Naturally, programs created before UAC's creation don't know how to ask for permission when they want to access protected files. That's why they will fail to function, and that's why there's the option to by default run a program as administrator, both in the shortcut and in the executable file property, and that's why I recommended installing old software outside of Program Files.

Sure its more secure, but having to dance everytime you open, write, play game, go pee can be a pain. Myself everytime i reinstall windows with UAC, disabling it is the first thing i do.

Vista's UAC is on the super excessive side, yes, we all know that. It is vastly improved in Windows 7 (http://www.google.com.hk/search?q=Win+7+UAC+improvement&btnG=%E6%90%9C%E5%B0%8B+&oe=utf-8&rls=org.mozilla%3Aen-US%3Aofficial&client=firefox-a&safe=images). I've used both and in Win7 UAC only shows up when I'm changing system configuration, and won't be prompting multiple times for a single action.

UAC is a notification. Think of SMS/email notifications/multi-factor authentication in electronic banking. When a transaction is trying to withdraw money from your account. Would you consider those an annoyance, and would rather your bank stay silent and let everyone withdraw from your account as long as they can present your credit card no. + expiry date (which is dead easy to get - they just need to look at your card)?

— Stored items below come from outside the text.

(* ===== verification/Database.v ===== *)
(** * Database sources

    Models src/src/source/db/runtime.rs, the connection to the database of a
    profile with the tunnel it may need (the control of its process:
    src/src/source/ssh_tunnel.rs), and the database source of
    src/src/source/mod.rs, which answers the tools [query], [schema] and
    [list_tables].

    The processes that are started are logged; what they answer, and the derived
    serde code, are given. *)

From S2P Require Import Prelude Utf8 Str Errors LensValue SshArgs Profile SqlQuery LogSource Output Session Disk SchemaTok Flow Driver Drivers.

(** ** Tunnels *)
Record DbRuntimePlan := mkPlan { connect_host : string; connect_port : N; plan_tunnel : option TunnelSpec }.

Definition db_runtime_plan (profile_name remote_host : string) (remote_port : N) (ssh_host : option string)
    (local_port : option N) : result LensError DbRuntimePlan :=
  match ssh_host, local_port with
  | Some ssh_host, Some local_port =>
    Ok (mkPlan "127.0.0.1" local_port (Some (mkTunnelSpec ssh_host local_port remote_host remote_port)))
  | None, None => Ok (mkPlan remote_host remote_port None)
  | _, _ =>
    profile_error ["profile `"; profile_name; "` db tunnel requires both `ssh_host` and `local_port`"]%string
  end.
Definition not_database {A} (p : Profile) : result LensError A :=
  profile_error ["profile `"; name p; "` is not a database source"]%string.
Definition runtime_plan (p : Profile) : result LensError DbRuntimePlan :=
  match source p with
  | Profile.Mysql db | Profile.Postgres db =>
    db_runtime_plan (name p) (db_host db) (db_port db) (db_ssh_host db) (db_local_port db)
  | Profile.Sqlite _ _ _ => Ok (mkPlan "" 0 None)
  | SshLog _ _ | LocalLog _ | RemoteMcpLog _ => not_database p
  end.

(** where processes start: the temporary directory and this process, what ssh
    answers to a command line (an exit code, or no start at all), what lsof
    prints for a port, and the outcome of removing a socket *)
Record Processes := mkProcesses {
  temp_dir : string; process_id : N;
  ssh_status : list (list string) → list string → result string (option Z);
  lsof : N → option (bool * bytes);
  removes : string → result IoError unit }.
Record Host := mkHost { h_pool : Pool; h_ssh : list (list string) }.

Definition control_path (w : Processes) (local_port : N) : string :=
  join_path (temp_dir w) (concat_str ["gaze-ssh-"; num local_port; "-"; num (process_id w); ".sock"]%string).
Definition listening_pid (output : option (bool * bytes)) : option N :=
  '(success, stdout) ← output;
  if success : bool
  then head (omap (fun line => cs ← from_utf8 line; parse_unsigned U32_MAX (to_utf8 (trim cs))) (SshArgs.split LF stdout))
  else None.

Section Runtime.
Context `{Sqlx, !Server} (w : Processes).

Definition on_pool {A} (m : Sql A) : Flow Host A := fun h =>
  let '(r, p) := m (h_pool h) in (r, mkHost p (h_ssh h)).
(** [Command::new("ssh").args(argv).status()?] *)
Definition run_ssh (argv : list string) : Flow Host (result SshError (option Z)) := fun h =>
  (Ok (map_err (ssh_status w (h_ssh h) argv) SpawnFailed), mkHost (h_pool h) (h_ssh h ++ [argv])).
Definition succeeded (code : option Z) : bool := bool_decide (code = Some 0%Z).

Record SshTunnel := mkTunnel { t_control_path : string; t_host : string }.
Definition tunnel_open (spec : TunnelSpec) : Flow Host (result SshError SshTunnel) :=
  match validate_ssh_login_host (ssh_host spec) with
  | Err e => mret (Err e)
  | Ok host =>
    let control_path := control_path w (local_port spec) in
    status ← run_ssh (open_argv_for_control_path spec host control_path);
    mret (
      code ← status;
      if negb (succeeded code) then
        match listening_pid (lsof w (local_port spec)) with
        | Some owner_pid => Err (LocalPortInUse (local_port spec) owner_pid)
        | None => Err (NonZero (concat_str ["ssh returned "; Ssh.debug_code code]%string))
        end
      else Ok (mkTunnel control_path host))
  end.
Definition remove_control_path (path : string) : result SshError unit :=
  match removes w path with
  | Ok _ | Err NotFound => Ok tt
  | Err err => Err (SpawnFailed (io_text err))
  end.
Definition tunnel_close (t : SshTunnel) : Flow Host (result SshError unit) :=
  match validate_ssh_login_host (t_host t) with
  | Err e => mret (Err e)
  | Ok host =>
    status ← run_ssh (close_argv_for_control_path host (t_control_path t));
    mret (
      code ← status;
      if negb (succeeded code)
      then Err (NonZero (concat_str ["ssh control exit returned "; Ssh.debug_code code]%string))
      else remove_control_path (t_control_path t))
  end.
(** a tunnel is closed when it is dropped, whatever comes of that *)
Definition tunnel_drop (t : option SshTunnel) : Flow Host unit :=
  match t with None => mret tt | Some t => _ ← tunnel_close t; mret tt end.

Definition tunnel_error (p : Profile) (e : SshError) : LensError :=
  match e with
  | LocalPortInUse _ _ => Errors.Profile (ssh_error_display e)
  | _ => SourceError (name p) (String.append "ssh tunnel failed: " (ssh_error_display e)) None None
  end.

(** ** The connection *)
Definition connect_kind (secrets : Secrets) (p : Profile) (limit_cap : N) (password : option string) (plan : DbRuntimePlan)
  : Sql DbSource :=
  match source p with
  | Profile.Mysql _ =>
    Mysql.db_source <$>
      match password with
      | Some password => Mysql.connect_with_target_password p limit_cap (connect_host plan) (connect_port plan) password
      | None => Mysql.connect_with_target secrets p limit_cap (connect_host plan) (connect_port plan)
      end
  | Profile.Postgres _ =>
    Postgres.db_source <$>
      match password with
      | Some password => Postgres.connect_with_target_password p limit_cap (connect_host plan) (connect_port plan) password
      | None => Postgres.connect_with_target secrets p limit_cap (connect_host plan) (connect_port plan)
      end
  | Profile.Sqlite _ _ _ => Sqlite.db_source <$> Sqlite.connect p limit_cap
  | SshLog _ _ | LocalLog _ | RemoteMcpLog _ => lift (not_database p)
  end.
(** a tunnel that no source holds is closed *)
Definition or_dropped {A} (tunnel : option SshTunnel) (m : Flow Host A) : Flow Host A := fun h =>
  match m h with
  | (Ok a, h) => (Ok a, h)
  | (Err e, h) => (Err e, (tunnel_drop tunnel h).2)
  end.
(** the source forwards to its driver and holds the tunnel *)
Definition connect_db_source_with_password (secrets : Secrets) (p : Profile) (limit_cap : N) (password : option string)
  : Flow Host (DbSource * option SshTunnel) :=
  plan ← lift (runtime_plan p);
  tunnel ← (match plan_tunnel plan with
            | Some spec => t ← tunnel_open spec; lift (Some <$> map_err t (tunnel_error p))
            | None => mret None
            end);
  inner ← or_dropped tunnel (on_pool (connect_kind secrets p limit_cap password plan));
  mret (inner, tunnel).
Definition connect_db_source (secrets : Secrets) (p : Profile) (limit_cap : N) : Flow Host (DbSource * option SshTunnel) :=
  connect_db_source_with_password secrets p limit_cap None.
(** what a source is connected for is done: it is dropped, and with it its tunnel *)
Definition dropping {A} (tunnel : option SshTunnel) (m : Flow Host A) : Flow Host A := fun h =>
  let '(r, h) := m h in (r, (tunnel_drop tunnel h).2).
End Runtime.

(** ** The source of the database tools *)
Inductive SchemaPresentation := RawSchema | TokenizedSchema (allowlist : option (list string)).
Class DbSerde := {
  canned_of : json → result string CannedQuery;
  (** [SchemaArgs]: the table *)
  schema_args_of : json → result string string;
  schema_text : TableSchema → result string string;
  tables_text : list string → result string string;
}.

Record DbState := mkDbState { d_tokens : Inner; d_pool : Pool }.
Record DbSourceWrapper := mkWrapper { wrapped : DbSource; presentation : SchemaPresentation }.
Definition wrapper_new (inner : DbSource) : DbSourceWrapper := mkWrapper inner RawSchema.

Section Dispatch.
Context `{DbSerde}.

Definition at_pool {A} (m : Sql A) : Flow DbState A := fun s =>
  let '(r, p) := m (d_pool s) in (r, mkDbState (d_tokens s) p).
Definition at_tokens {A} (f : Inner → A * Inner) : Flow DbState A := fun s =>
  let '(a, t) := f (d_tokens s) in (Ok a, mkDbState t (d_pool s)).

Definition present_schema (s : DbSourceWrapper) (schema : TableSchema) : Flow DbState TableSchema :=
  match presentation s with
  | RawSchema => mret schema
  | TokenizedSchema allowlist => at_tokens (tokenize_table_schema schema allowlist)
  end.
Definition present_table_names (s : DbSourceWrapper) (tables : list string) : Flow DbState (list string) :=
  match presentation s with
  | RawSchema => mret tables
  | TokenizedSchema allowlist => at_tokens (tokenize_table_names tables allowlist)
  end.

Definition with_columns (q : CannedQuery) (columns : list string) : CannedQuery :=
  mkCanned (cq_profile q) (cq_table q) (Some columns) (cq_where q) (cq_where_combinator q) (cq_order_by q) (cq_limit q).
(** without columns the query is given the allowed ones *)
Definition filled (q : CannedQuery) (schema : TableSchema) : CannedQuery :=
  match cq_columns q with
  | Some (_ :: _) => q
  | _ => with_columns q (ci_name <$> filter (fun c => ci_allowed c = true) (ts_columns schema))
  end.
Definition text_output (text : result string string) : Flow DbState SourceOutput :=
  lift (OutSchemaText <$> map_err text (fun err => ConvertError (Decode "json" err))).

Definition db_dispatch (s : DbSourceWrapper) (tool_name : string) (args : json) : Flow DbState SourceOutput :=
  let invalid err := SourceError tool_name err None None in
  if String.eqb tool_name "query" then
    q ← lift (map_err (canned_of args) invalid);
    schema ← at_pool (schema (wrapped s) (cq_table q));
    _ ← lift (map_err (compile_to_sql q schema)
               (fun e => SourceError tool_name (query_error_display e) (Some "<canned>"%string) None));
    rows ← at_pool (query (wrapped s) (filled q schema));
    mret (OutRows rows)
  else if String.eqb tool_name "schema" then
    table ← lift (map_err (schema_args_of args) invalid);
    schema ← at_pool (schema (wrapped s) table);
    schema ← present_schema s schema;
    text_output (schema_text schema)
  else if String.eqb tool_name "list_tables" then
    tables ← at_pool (list_tables (wrapped s));
    tables ← present_table_names s tables;
    text_output (tables_text tables)
  else lift (Err (SourceError tool_name "unsupported db source tool" None None)).
End Dispatch.
(* ===== verification/DatabaseFacts.v ===== *)
(** * What reaches a database

    Every statement a database source sends only reads: it is a catalog lookup,
    with names as binds or quoted, or the query of a call, compiled for the table
    that the answer to the lookup just before it describes.  The session of the
    connection that was opened first is set read-only before anything else; a
    connection that replaces it never is.  A tunnel is closed when the connection
    fails, and base64 reads back. *)

From S2P Require Import Prelude Utf8 Str Errors LensValue SshArgs Profile SqlQuery LogSource Output Session Disk SchemaTok Flow Driver Drivers Database.

(** ** Statements that only read

    The catalog of a source is asked with its own names as binds, or quoted. *)
Definition tables_listing (s : SourceSpec) : option Statement :=
  match s with
  | Profile.Mysql db => Some (mkStatement Mysql.TABLES [QString (Profile.database db)])
  | Profile.Postgres _ => Some (mkStatement Postgres.TABLES [])
  | Profile.Sqlite _ _ _ => Some (mkStatement Sqlite.TABLES [])
  | _ => None
  end.
Definition table_lookup (s : SourceSpec) (table : string) : option Statement :=
  match s with
  | Profile.Mysql db => Some (mkStatement Mysql.COLUMNS [QString (Profile.database db); QString table])
  | Profile.Postgres _ => Some (mkStatement Postgres.COLUMNS [QString table])
  | Profile.Sqlite _ _ _ => Some (mkStatement (Sqlite.table_info table) [])
  | _ => None
  end.
(** the driver of a profile *)
Definition dialect_of (s : SourceSpec) : option Dialect :=
  match s with
  | Profile.Mysql _ => Some SqlQuery.Mysql | Profile.Postgres _ => Some SqlQuery.Postgres
  | Profile.Sqlite _ _ _ => Some SqlQuery.Sqlite | _ => None
  end.
(** a bind as the driver sends it: an unsigned number that fits as a signed one *)
Definition SameBind (v w : QueryValue) : Prop :=
  w = v ∨ ∃ n, v = QU64 n ∧ w = QI64 (Z.of_N n) ∧ (Z.of_N n <= I64_MAX)%Z.

Lemma bind_signed_same kind v w : bind_signed kind v = Ok w → SameBind v w.
Proof.
  unfold SameBind. destruct v; cbn [bind_signed]; try (intros [= <-]; by left).
  destruct (Z.leb_spec (Z.of_N v) I64_MAX); [|done]. intros [= <-]. right. eauto.
Qed.
Lemma collect_same kind l l' : collect_all (bind_signed kind) l = Ok l' → Forall2 SameBind l l'.
Proof. intros Hl%collect_each. eapply Forall2_impl; [exact Hl|]. intros v w. apply bind_signed_same. Qed.
Lemma same_binds l : Forall2 SameBind l l.
Proof. induction l; constructor; [by left|done]. Qed.

(** ** The log grows by statements that its past allows *)
Abbreviation Log := (list (N * Statement)).
Definition Sends (Φ : Log → Statement → Prop) (l l' : Log) : Prop := ∃ c st, l' = l ++ [(c, st)] ∧ Φ l st.
(** every statement of [l'] past [l] was allowed by what came before it *)
Lemma sends_each Φ l l' : rtc (Sends Φ) l l' →
  ∃ added, l' = l ++ added ∧ ∀ pre c st post, added = pre ++ (c, st) :: post → Φ (l ++ pre) st.
Proof.
  intros Hr. pattern l'. revert l' Hr. apply rtc_ind_r.
  - exists []. split; [by rewrite app_nil_r|]. intros [|] c st post E; discriminate.
  - intros m m' _ (c & st & -> & Hs) (added & -> & Ha). exists (added ++ [(c, st)]). split; [by rewrite app_assoc|].
    intros pre c' st' post E. destruct post as [|x post _] using rev_ind.
    + apply app_inj_tail in E as [<- [= <- <-]]. done.
    + rewrite app_comm_cons, app_assoc in E. apply app_inj_tail in E as [E _]. by eapply Ha.
Qed.

(** a pool that ran such statements, on one connection unless it replaced it *)
Definition Grows (Φ : Log → Statement → Prop) (p p' : Pool) : Prop :=
  rtc (Sends Φ) (log p) (log p') ∧
  (Replaced ∉ handed p → Replaced ∉ handed p' ∧ connection p' = connection p ∧
     ∃ added, log p' = log p ++ added ∧ Forall (fun e => e.1 = connection p) added).
#[global] Instance Grows_preorder Φ : PreOrder (Grows Φ).
Proof.
  split.
  - intros p. split; [done|]. intros Hn. split_and!; [done|done|]. exists []. by rewrite app_nil_r.
  - intros p q r [Fa Ka] [Fb Kb]. split; [by etrans|]. intros Hp. apply Ka in Hp as (Hq & Eq & a & Ha & Ca).
    apply Kb in Hq as (Hr & Er & b & Hb & Cb). rewrite Eq in *. split_and!; [done|done|].
    exists (a ++ b). split; [by rewrite Hb, Ha, app_assoc|by apply Forall_app].
Qed.
Lemma grows_same Φ (p p' : Pool) : log p' = log p → connection p' = connection p → (Replaced ∈ handed p' → Replaced ∈ handed p) →
  Grows Φ p p'.
Proof.
  intros El Ec Hh. split; [by rewrite El|]. intros Hn. split_and!; [auto|done|]. exists []. by rewrite app_nil_r.
Qed.

(** what follows a step, from the state it leaves *)
Lemma bind_reaches {P A B} (R : relation P) `{!PreOrder R} (m : Flow P A) (f : A → Flow P B) p :
  R p (m p).2 → (∀ a q, m p = (Ok a, q) → R q (f a q).2) → R p ((m ≫= f) p).2.
Proof.
  intros Hm Hf. unfold mbind, Flow_bind. destruct (m p) as [[a|e] q] eqn:E; [|done]. cbn [snd] in Hm.
  etrans; [exact Hm|]. by apply Hf.
Qed.

Section Drivers.
Context `{Sqlx, !Server}.

(** a column as the driver of a source reads it *)
Definition column_read (s : SourceSpec) (row : Row) : result string ColumnInfo :=
  match s with
  | Profile.Mysql _ => Mysql.column_of row
  | Profile.Postgres _ => Postgres.column_of row
  | Profile.Sqlite _ _ _ => Sqlite.column_of row
  | _ => Err ""%string
  end.
(** the table that the answer to its lookup describes, after the statements [before] *)
Inductive LookedUp (s : SourceSpec) (cap : N) (before : Log) (c : N) (look : Statement) (table : string) : TableSchema → Prop :=
| looked_up rows columns : table_lookup s table = Some look → answers before c look = Ok rows →
    Forall2 (fun row column => column_read s row = Ok column) rows columns → columns ≠ [] →
    LookedUp s cap before c look table (known_table table columns cap).
(** the query [q] compiled for a table, with its binds as they are sent *)
Definition Compiled (d : Dialect) (q : CannedQuery) (t : TableSchema) (st : Statement) : Prop :=
  ∃ c, compile_to_sql_for q t d = Ok c ∧ st_sql st = cq_sql c ∧ Forall2 SameBind (cq_binds c) (st_binds st).

Lemma fetch_ran {A} name shown st (decode : list Row → result string A) p r p' :
  fetch name shown st decode p = (r, p') →
  (∀ Φ : Log → Statement → Prop, Φ (log p) st → Grows Φ p p') ∧
  ∀ a, r = Ok a → ∃ c rows, log p' = log p ++ [(c, st)] ∧ connection p' = c ∧ answers (log p) c st = Ok rows ∧ decode rows = Ok a.
Proof.
  unfold fetch. destruct (fetch_all st p) as [rows q] eqn:E. intros [= <- <-].
  unfold fetch_all in E. split.
  - intros Φ Hs. destruct (handed p) as [|[| |e] hs] eqn:Eh; injection E as <- <-.
    4: { apply grows_same; cbn; [done..|]. rewrite Eh. set_solver. }
    all: (split; [apply rtc_once; eexists _, _; split; [done|exact Hs]|]); rewrite Eh; cbn [log handed connection];
      intros Hr; try (exfalso; set_solver); (split_and!; [set_solver|done|]); eexists; (split; [done|]); by repeat constructor.
  - intros a Ha%map_err_ok. apply bind_ok in Ha as (rs & -> & Ha).
    destruct (handed p) as [|[| |e] hs] eqn:Eh; [| | |done]; injection E as E <-; by eexists _, _.
Qed.
Lemma lift_grows Φ {A} (r : result LensError A) (p : Pool) : Grows Φ p (lift r p).2.
Proof. reflexivity. Qed.

(** columns looked up, an unknown table refused *)
Lemma lookup_ran s cap name shown look (column : Row → result string ColumnInfo) table p r p' :
  table_lookup s table = Some look → (∀ row, column row = column_read s row) →
  (columns ← fetch name shown look (collect_all column);
   if is_nil columns then unknown_table name table else mret (known_table table columns cap)) p = (r, p') →
  (∀ Φ : Log → Statement → Prop, Φ (log p) look → Grows Φ p p') ∧
  ∀ t, r = Ok t → ∃ c, log p' = log p ++ [(c, look)] ∧ LookedUp s cap (log p) c look table t.
Proof.
  intros Hl Hcol. unfold mbind at 1, Flow_bind at 1.
  destruct (fetch name shown look (collect_all column) p) as [[columns|e] q] eqn:E; apply fetch_ran in E as [Hg Ho].
  - destruct (Ho columns eq_refl) as (c & rows & Hlog & _ & Ha & Hc%collect_each).
    destruct (is_nil columns) eqn:En; intros [= <- <-]; (split; [done|]); [done|]. intros t [= <-]. exists c. split; [done|].
    econstructor; [done|done| |by destruct columns]. eapply Forall2_impl; [exact Hc|]. intros row col E. by rewrite <- Hcol.
  - intros [= <- <-]. by split.
Qed.
(* ===== verification/Frontend.v ===== *)
(** * The MCP front end

    Models src/src/frontend/mcp.rs and src/src/frontend/mod.rs: the five public
    tools, the answers a client gets and the admission each call holds; and
    [ToolResult] of src/src/session/mod.rs with the registry of its tools.

    The protocol ([rmcp]), the envelope and the registry of [gaze_mcp_core] and
    Gaze's restoring are arguments; so are the moments of the clock. *)

From S2P Require Import Prelude Str Errors LensValue Policy SqlQuery Output Session Tools RemoteWire Watchdog Disk Dto.

Definition PUBLIC_TOOLS : list string := ["query"; "schema"; "list_tables"; "log_tail"; "log_grep"]%string.
Definition public_tool_names : list string := PUBLIC_TOOLS.

(** ** What a client gets *)
Inductive ErrorCode := InternalError | InvalidParams.
(** [ErrorData] without data; [CallToolResult::success] of texts *)
Record ErrorData := mkErrorData { ed_code : ErrorCode; ed_message : string }.
Definition internal_error (message : string) : ErrorData := mkErrorData InternalError message.
Definition invalid_params (message : string) : ErrorData := mkErrorData InvalidParams message.
Record CallToolResult := mkCallToolResult { content : list string }.

(** ** The registry of the session's tools *)
Definition tool_registry_error (detail : string) : LensError := Internal detail.
Definition core_tool_registry {R} (register : R → string → result string R) (new : R) : result LensError R :=
  r ← map_err (register new "query"%string) tool_registry_error;
  r ← map_err (register r "schema"%string) tool_registry_error;
  r ← map_err (register r "list_tables"%string) tool_registry_error;
  r ← map_err (register r "log_tail"%string) tool_registry_error;
  map_err (register r "log_grep"%string) tool_registry_error.

Section Mcp.
Context {Pl Src B : Type} `{GazeBuilder, DiscoverySerde, JsonText, FloatText}.
(** the text of an error of [serde_json] for a payload that is no clean output *)
Variable no_clean : json → string.
(** [{:?}] of a text *)
Variable debug_str : string → string.
Variable registry : result string unit.
Variable envelope : Session Pl Src B → Pl → string → json → option string → result DispatchError json * Session Pl Src B.
Variable restore : Pl → string → result string string.
(** the session's directory and id *)
Context (snapshot_dir lens_session_id : string).

Definition snapshot_path : string := join_path snapshot_dir (String.append lens_session_id ".snap").
Definition read_clean (v : json) : result string CleanOutput := ok_or (clean_of_value v) (no_clean v).
(** [Session::dispatch_tool] with the reference of the snapshot *)
Definition session_dispatch (s : Session Pl Src B) (tool_name : string) (args : json)
  : result LensError ToolResult * Session Pl Src B :=
  let '(r, s) := dispatch_tool read_clean registry envelope restore s tool_name args in
  ('(clean, observability) ← r; Ok (mkToolResult clean snapshot_path observability), s).

(** *** [McpFrontend], and the watchdog of the process *)
Record McpFrontend := mkFrontend { attached : option (Session Pl Src B); supervisor : option State }.
Definition with_session (s : Session Pl Src B) (sup : option State) : McpFrontend := mkFrontend (Some s) sup.
Definition UNKNOWN_TOOL (tool_name : string) : LensError :=
  FrontendError "mcp" (concat_str ["unknown tool `"; tool_name; "`"]%string).
Definition NOT_ATTACHED : LensError := FrontendError "mcp" "session not attached".
Definition dispatch (f : McpFrontend) (tool_name : string) (args : json) : result LensError ToolResult * McpFrontend :=
  if negb (bool_decide (tool_name ∈ PUBLIC_TOOLS)) then (Err (UNKNOWN_TOOL tool_name), f)
  else
    match attached f with
    | None => (Err NOT_ATTACHED, f)
    | Some s =>
      let '(r, s) := session_dispatch s tool_name args in
      (r, mkFrontend (Some s) (supervisor f))
    end.

Definition response_of (r : result LensError ToolResult) : result ErrorData CallToolResult :=
  match r with
  | Ok result =>
    match tool_result_to_value result with
    | Ok v => Ok (mkCallToolResult [json_to_string v])
    | Err e => Err (internal_error e)
    end
  | Err e => if is_invalid_params e then Err (invalid_params (sanitize_error debug_str e)) else Err (internal_error (sanitize_error debug_str e))
  end.
(** [t0], [t1]: the moments of the admission and of its completion; [None]:
    the process exits *)
Definition to_call_tool_result (t0 t1 : N) (f : McpFrontend) (tool_name : string) (args : result string json)
  : option (result ErrorData CallToolResult * McpFrontend) :=
  match args with
  | Err e => Some (Err (internal_error e), f)
  | Ok args =>
    match admit_now t0 (supervisor f) with
    | (Err _, sup) => Some (Err (internal_error "remote operation unavailable"), mkFrontend (attached f) sup)
    | (Ok admission, sup) =>
      let '(r, f) := dispatch (mkFrontend (attached f) sup) tool_name args in
      let response := response_of r in
      match admission, supervisor f with
      | Some deadline, Some state =>
        state ← complete deadline t1 state; Some (response, mkFrontend (attached f) (Some state))
      | _, _ => Some (response, f)
      end
    end
  end.
(** without an admission *)
Definition call_tool_json (f : McpFrontend) (tool_name : string) (args : json) : result string json * McpFrontend :=
  let '(r, f) := dispatch f tool_name args in
  (result ← map_err r (sanitize_error debug_str); tool_result_to_value result, f).

(** *** The tool methods *)
Inductive ToolRequest :=
| QueryRequest (q : CannedQuery) | SchemaRequest (a : SchemaArgs) | ListTablesRequest (a : ListTablesArgs)
| LogTailRequest (a : LogTailArgs) | LogGrepRequest (a : LogGrepArgs).
Definition request_tool (r : ToolRequest) : string :=
  match r with
  | QueryRequest _ => "query" | SchemaRequest _ => "schema" | ListTablesRequest _ => "list_tables"
  | LogTailRequest _ => "log_tail" | LogGrepRequest _ => "log_grep"
  end.
Definition request_args (r : ToolRequest) : json :=
  match r with
  | QueryRequest q => canned_to_value q
  | SchemaRequest a => schema_args_to_value a
  | ListTablesRequest a => list_tables_args_to_value a
  | LogTailRequest a => log_tail_args_to_value a
  | LogGrepRequest a => log_grep_args_to_value a
  end.
Definition call_tool (t0 t1 : N) (f : McpFrontend) (r : ToolRequest) : option (result ErrorData CallToolResult * McpFrontend) :=
  to_call_tool_result t0 t1 f (request_tool r) (Ok (request_args r)).
End Mcp.

(** ** Shutting down *)
(** a watch channel: its value, how often it was sent, and what the token's
    own receiver has seen of it, which is what its clones have seen *)
Record ShutdownToken := mkToken { cancelled_value : bool; version : N; seen : N }.
Definition new_token : ShutdownToken := mkToken false 0 0.
Definition cancel (t : ShutdownToken) : ShutdownToken := mkToken true (version t + 1) (seen t).
(** the future [cancelled]: done at once, or waiting for a version other than this *)
Inductive Waiter := Done | WaitsPast (seen : N).
Definition cancelled (t : ShutdownToken) : Waiter := if cancelled_value t then Done else WaitsPast (seen t).
Definition poll (w : Waiter) (t : ShutdownToken) : bool :=
  match w with Done => true | WaitsPast v => negb (version t =? v) end.

(** [serve]: what the handshake and the session answer, if they end, and
    whether the token is cancelled meanwhile; either may win *)
Inductive FrontendFailure := McpFailed (detail : string).
Inductive serves (handshake waiting : option (result string unit)) (early late : bool) : result FrontendFailure unit → Prop :=
| serves_cancelled_early : early = true → serves handshake waiting early late (Ok tt)
| serves_no_handshake e : handshake = Some (Err e) → serves handshake waiting early late (Err (McpFailed e))
| serves_ended : handshake = Some (Ok tt) → waiting = Some (Ok tt) → serves handshake waiting early late (Ok tt)
| serves_broke e : handshake = Some (Ok tt) → waiting = Some (Err e) → serves handshake waiting early late (Err (McpFailed e))
| serves_cancelled : handshake = Some (Ok tt) → late = true → serves handshake waiting early late (Ok tt).
Lemma cancels n :
  let t := Nat.iter n cancel new_token in
  version t = N.of_nat n ∧ seen t = 0 ∧ cancelled_value t = negb (N.of_nat n =? 0).
Proof.
  cbn zeta. induction n as [|n (Hv & Hs & _)]; [done|]. rewrite Nat.iter_succ. unfold cancel at 1 3 5. cbn [version seen cancelled_value].
  rewrite Hv, Hs. split; [lia|]. split; [done|]. destruct (N.eqb_spec (N.of_nat (S n)) 0); [lia|done].
Qed.
(** no cancellation is missed: the future made after [n] of them is done after
    [k] more exactly if there was one at all *)
Lemma cancellation_is_seen n k :
  poll (cancelled (Nat.iter n cancel new_token)) (Nat.iter k cancel (Nat.iter n cancel new_token)) = true ↔ (0 < n + k)%nat.
Proof.
  rewrite <- Nat.iter_add. destruct (cancels n) as (_ & Hs & Hc), (cancels (k + n)) as (Hv & _ & _).
  unfold cancelled. rewrite Hc, Hs. destruct (N.eqb_spec (N.of_nat n) 0); cbn [negb poll].
  - rewrite Hv, negb_true_iff, N.eqb_neq. lia.
  - split; [lia|done].
Qed.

Ive spent 9 month downloading game/torrents and going on half-safe website and didnt catch anything. If you know your computer and can use a bit more than common sense turning UAC is not a treat to your computer. Thats my point of view tho. If you dont know much technical on computer, you are better with it, if you know your way around computer and know how to detect potential malware/unwanted program running, you dont need UAC.

"Good" malware try their best to not get detected. They couldn't steal from you and use you as a breeding ground if they are detected.

You download software do you? Add-ons for browsers. Free utilities. Free games. Have you inspected their binaries, or source code if available, to confirm that they do not do anything they are not supposed to?

No? Then how can you be sure that they won't? Based on comments from anonymous people? What if the program in innocent, but it contains a buffer overflow that can be easily exploited to execute any code an attacker wants?

Virus shield? They only work on known patterns.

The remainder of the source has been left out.